Bull Semen Nicotinamide Adenine Dinucleotide Nucleosidase: III. PROPERTIES OF THE SUBSTRATE BINDING SITE

Abstract

Abstract The properties of the substrate binding site of the bull semen nicotinamide adenine dinucleotide nucleosidase were studied with a titrimetric assay. The adenosine derivatives, adenosine, AMP, ADP, and ADP-ribose, were found to inhibit the NADase-catalyzed hydrolysis of NAD. Inhibition by these compounds was observed to be competitive with respect to NAD. The importance of an adenosine region and a pyrophosphate region at the substrate binding site of this enzyme was demonstrated by the relative Ki values obtained for these compounds.
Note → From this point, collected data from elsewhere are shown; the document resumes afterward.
(** X7. In a built graph no neighbour is listed twice at a node, the
    weight list of a node is as long as its neighbour list, an absent node
    has no neighbours, and every neighbour listed is a present node inside
    the arrays. *)
Theorem built_adjacency (g : Graph.t Float) (v : Z) :
  Graph.built g ->
  NoDup (Graph.adj g v)
  /\ length (Graph.w g v) = length (Graph.adj g v)
  /\ (v ∉ Graph.nodes g -> Graph.adj g v = [])
  /\ Forall (fun u => u ∈ Graph.nodes g /\ 0 <= u < Graph.size g)
       (Graph.adj g v).
Proof.
  intros Hb. pose proof (built_wf g Hb) as Hwf.
  split; [by apply adj_NoDup|]. split; [by apply adj_w_length|]. split.
  - intros Hv. destruct (Graph.adj g v) as [|u l] eqn:E; [done|].
    destruct (adj_present g v u Hwf) as (? & _); [|done].
    rewrite E. apply list_elem_of_here.
  - apply Forall_forall. intros u Hu.
    destruct (adj_present g v u Hwf Hu) as (_ & ? & _ & ?). done.
Qed.

(** X8. On a built graph [getEdgeWeight(from, to)] returns for every
    present [from]: the literal 0 when [to] is not a neighbour of [from],
    and else the weight stored with [to] at [from], which is also what
    [getEdgeWeight(to, from)] returns. *)
Theorem getEdgeWeight_present (g : Graph.t Float) (from to : Integer) :
  Graph.built g -> intValue from ∈ Graph.nodes g ->
  exists x,
    Graph.getEdgeWeight from to g = Ok x
    /\ (intValue to ∉ Graph.adj g (intValue from) -> x = Fzero)
    /\ (intValue to ∈ Graph.adj g (intValue from) ->
        (intValue to, x) ∈ Graph.pairs g (intValue from)
        /\ Graph.getEdgeWeight to from g = Ok x).
Proof.
  intros Hb Hfrom. pose proof (built_wf g Hb) as Hwf.
  destruct (decide (intValue to ∈ Graph.adj g (intValue from))) as [Hin|Hout].
  - destruct (adj_pairs g _ _ (Graph.wf_nodes g Hwf _) Hin) as [x Hx].
    exists x. split; [by apply getEdgeWeight_found|].
    split; [done|]. intros _. split; [done|].
    apply getEdgeWeight_found; [done|]. by apply (Graph.wf_sym g Hwf).
  - exists Fzero. split; [by apply getEdgeWeight_absent|]. done.
Qed.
N1-Alkylnicotinamide chlorides were also shown to be substrate-competitive inhibitors of the NADase-catalyzed hydrolysis of NAD. These compounds were suggested to be bound at a pyridinium ring region of the substrate binding site. The positive chain length effect observed in the binding of N1-alkylnicotinamide chlorides, N1-ethyl- to N1-dodecylnicotinamide chloride, inclusive, to the enzyme suggested the presence of a hydrophobic region close by the pyridinium ring region. Multiple inhibition studies demonstrating simultaneous binding of adenosine derivatives and N1-methylnicotinamide chloride indicate that the binding of these inhibitors occurs at different parts of the substrate binding site.